Seems complicated, I know... I hope there is an easier solution! Good luck!


----------



## suncowiam (Jun 3, 2009)

missfixer said:


> Well, you would have to line the box with something water-proof - like a shower pan liner. Then, I would fill the bottom with at least an inch of gravel or small stone/pebbles and arrange a slant toward a good area to put a drain (where you can't see it coming out). Kind of like a shower drain - sloped to where you want it to drain. Then drill a 1" inch hole on an angle in the box and insert a 1" piece of PVC through to capture and allow the water to drain out - cover the end inside the box with wire mesh, as in for a faucet to prevent stones from going through it. Seal the areas where the PVC goes through with silicone to prevent leakage. You may be able to use copper instead of PVC as it would look nicer if you can see it coming out.
> 
> Seems complicated, I know... I hope there is an easier solution! Good luck!

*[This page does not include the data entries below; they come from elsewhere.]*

(** One option: one or two rounds of the loop. *)
Lemma options_loop_one NDEBUG argv oa strs x pre tail fuel st b o s :
  strs = pre ++ arg_strings x ++ tail →
  Forall2 (src_in st b) argv strs →
  str_in st oa b (set_openings s) → agrees o s → arg_ok x →
  (∀ v, x = ArgOpenings v → Z.of_nat (length v) + 1 ≤ 2 ^ 63) →
  ∃ st' b' o',
    options_loop NDEBUG (length (arg_strings x) + fuel) (Z.of_nat (length argv)) argv
      (Z.of_nat (length pre)) oa o false st
    = options_loop NDEBUG fuel (Z.of_nat (length argv)) argv
        (Z.of_nat (length pre + length (arg_strings x))) oa o' false st'
    ∧ Forall2 (src_in st' b') argv strs
    ∧ str_in st' oa b' (set_openings (set_option s x))
    ∧ agrees o' (set_option s x)
    ∧ frame oa b st st' ∧ (b' = b ∨ heap st !! b' = None).
Proof.
  intros Hstrs Hargv H Ho Hx Hsz.
  assert (∀ j t, arg_strings x !! j = Some t → strs !! (length pre + j)%nat = Some t) as Hat.
  { intros j t Hj. rewrite Hstrs, lookup_app_r by lia.
    replace (length pre + j - length pre)%nat with j by lia.
    by apply lookup_app_l_Some. }
  assert (∀ t, arg_strings x !! 0%nat = Some t → strs !! length pre = Some t) as Hat0.
  { intros t Ht. rewrite <- (Nat.add_0_r (length pre)). by apply Hat. }
  assert (∀ t, arg_strings x !! 1%nat = Some t → strs !! S (length pre) = Some t) as Hat1.
  { intros t Ht. rewrite <- (Nat.add_1_r (length pre)). by apply Hat. }
  assert (∀ f o1 st1,
    options_loop NDEBUG f (Z.of_nat (length argv)) argv (Z.of_nat (length pre) + 1) oa o1 false st1
    = options_loop NDEBUG f (Z.of_nat (length argv)) argv (Z.of_nat (length pre + 1)) oa o1 false st1)
    as Hone by (intros; f_equal; lia).
  assert (∀ f o1 st1,
    options_loop NDEBUG f (Z.of_nat (length argv)) argv (Z.of_nat (S (length pre)) + 1) oa o1 false st1
    = options_loop NDEBUG f (Z.of_nat (length argv)) argv (Z.of_nat (length pre + 2)) oa o1 false st1)
    as Htwo by (intros; f_equal; lia).
  destruct x as [| | |v|v|v]; cbn [arg_strings length Nat.add] in *.
  1-3: destruct (argv_lookup st b argv strs (length pre) _ Hargv (Hat0 _ eq_refl))
         as (p & Hp & Hs & Hlt).
  1-3: destruct (step_flag NDEBUG argv (length pre) oa o st p _ Hp (proj1 Hs))
         as (o' & E & Hag); [repeat constructor|].
  1-3: assert (Z.of_nat (length pre) < Z.of_nat (length argv)) as Hi by lia.
  1-3: exists st, b, o'; rewrite (options_loop_step _ _ _ _ _ _ _ _ _ _ _ _ Hi E), Hone.
  1-3: split; [done|]; split; [done|]; split; [done|]; split; [by apply Hag|].
  1-3: split; [apply frame_refl|by left].
  all: destruct (argv_lookup st b argv strs (length pre) _ Hargv (Hat0 _ eq_refl))
         as (pt & Hpt & Hst & Hlt).
  all: destruct (argv_lookup st b argv strs (S (length pre)) _ Hargv (Hat1 _ eq_refl))
         as (pv & Hpv & Hsv & Hlt').
  all: assert (Z.of_nat (length pre) < Z.of_nat (length argv)) as Hi by lia.
  all: assert (Z.of_nat (S (length pre)) < Z.of_nat (length argv)) as Hi' by lia.
  all: erewrite (options_loop_step _ _ _ _ _ _ _ _ _ _ _ _ Hi);
         [|by apply (step_value_tag NDEBUG argv _ oa o st pt _ Hpt (proj1 Hst)),
                    asks_value_tags; repeat constructor].
  all: replace (Z.of_nat (length pre) + 1) with (Z.of_nat (S (length pre))) by lia.
  1-2: destruct (step_number NDEBUG argv (length pre) oa o st pt pv _ v Hpt (proj1 Hst)
                   Hpv (proj1 Hsv) Hx) as (o' & E & Hag); [repeat constructor|].
  1-2: exists st, b, o'; rewrite (options_loop_step _ _ _ _ _ _ _ _ _ _ _ _ Hi' E), Htwo.
  1-2: split; [done|]; split; [done|]; split; [done|]; split; [by apply Hag|].
  1-2: split; [apply frame_refl|by left].
  destruct (step_openings NDEBUG argv (length pre) oa o st pt pv v b _ Hpt (proj1 Hst)
              Hpv Hsv Hx H) as (st' & E & Hu).
  { by apply Hsz. }
  pose proof Hu as (b' & Hs' & Hf & Hb).
  exists st', b', o. rewrite (options_loop_step _ _ _ _ _ _ _ _ _ _ _ _ Hi' E), Htwo.
  split; [done|]. split.
  { eapply Forall2_impl; [exact Hargv|]. intros p t Hpt'. by eapply src_in_frame. }
  split; [done|]. split; [|done].
  destruct Ho as (H1 & H2 & H3 & H4 & H5). by repeat split.
Qed.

yeah, i was thinking of something similar. just didn't want to put so much effort on the draining. thanks for you suggestion.


----------



## downunder (Jun 13, 2008)

Any chance you could shoot us a photo?


----------



## suncowiam (Jun 3, 2009)

I took a video:

http://www.youtube.com/watch?v=67bu4uc7OhM

Let me know. Thanks


----------



## DIYtestdummy (Jan 16, 2008)

Get a few ceadar or redwood (any rot-resistant wood) planks. Fence planks will do. Build boxes however big/elaborate you wish. Drill 1/8-1/4" holes near the bottom. Put gravel in the bottom, fill with soil, plant, done. Don't make it more complicated than it needs to be.


----------



## suncowiam (Jun 3, 2009)

DIYtestdummy said:


> Get a few ceadar or redwood (any rot-resistant wood) planks. Fence planks will do. Build boxes however big/elaborate you wish. Drill 1/8-1/4" holes near the bottom. Put gravel in the bottom, fill with soil, plant, done. Don't make it more complicated than it needs to be.


 
I could give this a try for one season and see how it goes.

Thanks


----------



## concretemasonry (Oct 10, 2006)

Go to HD and look at the plastic "tubs" available with trays for excess water. They come in several colors, are about 7"-8" wide and 18", 24" & 30" lengths.

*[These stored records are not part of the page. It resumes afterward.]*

(** * Tegra DVFS rail resolver and ramp engine: a shallow embedding

    The definitions below follow [drivers/soc/tegra/tegra-dvfs.c] function by
    function.  Rails, clocks ([struct dvfs]) and relationships live in arenas
    (lists) of one [world]; a C pointer to one of them is its index.  The
    regulator is an external device: each [regulator_set_voltage] call is
    appended to a log and its return code is read from an oracle carried by
    the world.  [int] arithmetic wraps at 32 bits, a division by zero, an
    out-of-bounds array read or a dangling pointer is a [Fault], and the
    mutual recursion between [dvfs_rail_update] and [dvfs_rail_set_voltage] is
    bounded by fuel. *)

From Stdlib Require Import ZArith Bool List Lia String.
From stdpp Require Import base list.
Import ListNotations.

Local Open Scope Z_scope.

(** ** Results of running driver code *)

Inductive result (A : Type) : Type :=
| Ok (a : A)
| Fault
| OutOfFuel.

Arguments Ok {A} a.
Arguments Fault {A}.
Arguments OutOfFuel {A}.

Definition rbind {A B : Type} (m : result A) (k : A -> result B) : result B :=
  match m with
  | Ok a => k a
  | Fault => Fault
  | OutOfFuel => OutOfFuel
  end.

Notation "'let*' x ':=' m 'in' k" := (rbind m (fun x => k))
  (at level 10, x name, m at level 100, k at level 200, only parsing).
Notation "'let*' ' pat ':=' m 'in' k" := (rbind m (fun x => match x with pat => k end))
  (at level 10, pat pattern, m at level 100, k at level 200, only parsing).

Definition of_option {A : Type} (o : option A) : result A :=
  match o with
  | Some a => Ok a
  | None => Fault
  end.

(** ** C [int] arithmetic (32 bits, two's complement, wrapping) *)

Definition INT_MIN : Z := -2147483648.
Definition INT_MAX : Z := 2147483647.

Definition wrap_int (x : Z) : Z := (x + 2147483648) mod 4294967296 - 2147483648.

Definition int_add (a b : Z) : Z := wrap_int (a + b).
Definition int_sub (a b : Z) : Z := wrap_int (a - b).
Definition int_mul (a b : Z) : Z := wrap_int (a * b).
Definition int_neg (a : Z) : Z := wrap_int (- a).

(** The kernel's [abs()] on an [int]: [x < 0 ? -x : x]. *)
Definition int_abs (a : Z) : Z := if a <? 0 then int_neg a else a.

(** [a / b] truncates toward zero; [b == 0] and [INT_MIN / -1] trap. *)
Definition int_div (a b : Z) : result Z :=
  if b =? 0 then Fault
  else if (a =? INT_MIN) && (b =? -1) then Fault
  else Ok (Z.quot a b).

(** [DIV_ROUND_UP(n, d)] is [((n) + (d) - 1) / (d)]. *)
Definition DIV_ROUND_UP (n d : Z) : result Z :=
  int_div (int_sub (int_add n d) 1) d.

(** [clamp_val(val, lo, hi)] is [min(max(val, lo), hi)]. *)
Definition clamp_val (val lo hi : Z) : Z := Z.min (Z.max val lo) hi.

(** [ktime_t] is a signed 64-bit count. *)
Definition wrap_s64 (x : Z) : Z :=
  (x + 9223372036854775808) mod 18446744073709551616 - 9223372036854775808.
Definition ktime_add (a b : Z) : Z := wrap_s64 (a + b).
Definition ktime_sub (a b : Z) : Z := wrap_s64 (a - b).

(** Linux errno values. *)
Definition EPERM : Z := 1.
Definition ENOENT : Z := 2.
Definition ENODEV : Z := 19.
Definition EINVAL : Z := 22.

(** Reading [a[i]] for an [int] index. *)
Definition array_get {A : Type} (a : list A) (i : Z) : result A :=
  if i <? 0 then Fault else of_option (a !! Z.to_nat i).

(** ** Data model *)

Record dvfs_therm_limits : Type := {
  temperature : Z;
  mv : Z
}.

Record rail_stats : Type := {
  time_at_mv : list Z;
  last_update : Z;
  last_index : Z;
  off : bool;
  bin_uv : Z
}.

(** [struct dvfs_rail].  [reg] is the regulator handle ([None] is NULL);
    [dvfs_list] (the list head [dvfs] of the C struct), [relationships_from]
    and [relationships_to] are the three lists, in list order. *)
Record dvfs_rail : Type := {
  reg_id : string;
  reg : option nat;
  millivolts : Z;
  new_millivolts : Z;
  min_millivolts : Z;
  max_millivolts : Z;
  nominal_millivolts : Z;
  disable_millivolts : Z;
  suspend_millivolts : Z;
  override_millivolts : Z;
  step : Z;
  step_up : Z;
  disabled : bool;
  suspended : bool;
  dfll_mode : bool;
  resolving_to : bool;
  jmp_to_zero : bool;
  in_band_pm : bool;
  is_ready : bool;
  therm_floors : option (list dvfs_therm_limits);
  therm_floors_size : Z;
  therm_floor_idx : Z;
  therm_caps : option (list dvfs_therm_limits);
  therm_caps_size : Z;
  therm_cap_idx : Z;
  dvfs_list : list nat;
  relationships_from : list nat;
  relationships_to : list nat;
  stats : rail_stats
}.

(** [struct dvfs]: one clock's frequency/voltage requirement.  The fields
    [dvfs_rail], [millivolts] and [max_millivolts] of the C struct are
    [d_dvfs_rail], [d_millivolts] and [d_max_millivolts] here. *)
Record dvfs : Type := {
  clk : option nat;
  clk_name : string;
  d_dvfs_rail : nat;
  freqs : list Z;
  alt_freqs : option (list Z);
  d_millivolts : option (list Z);
  dfll_millivolts : option (list Z);
  num_freqs : Z;
  cur_rate : Z;
  cur_millivolts : Z;
  d_max_millivolts : Z;
  use_alt_freqs : bool;
  use_dfll_rate_min : Z;
  range : Z
}.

Build a wood box (your choice of materials) and just put in a few 5/6 treated supports inset in the bottom. The box will be over width, but if long anr one of several it makes a nice cap for the wall.

Anchor the boxes to the top of the wall and put in the the size tubs and trays you have decided to buy.

I use these as on slab planters on the patio and also hung on the balcony of my townhouse. - Not high-tech, but it works and the trays hold extra moisture to eliminate frequent watering, but do allow an overflow.

Dick


----------



## suncowiam (Jun 3, 2009)

concretemasonry said:


> Go to HD and look at the plastic "tubs" available with trays for excess water. They come in several colors, are about 7"-8" wide and 18", 24" & 30" lengths.
> 
> Build a wood box (your choice of materials) and just put in a few 5/6 treated supports inset in the bottom. The box will be over width, but if long anr one of several it makes a nice cap for the wall.
> 
> ...


Thank you for your suggestions.


----------



## Lali (Oct 27, 2009)

diytestdummy; Thanx for the laugh, I needed that! God Bless y'all!:thumbup:


----------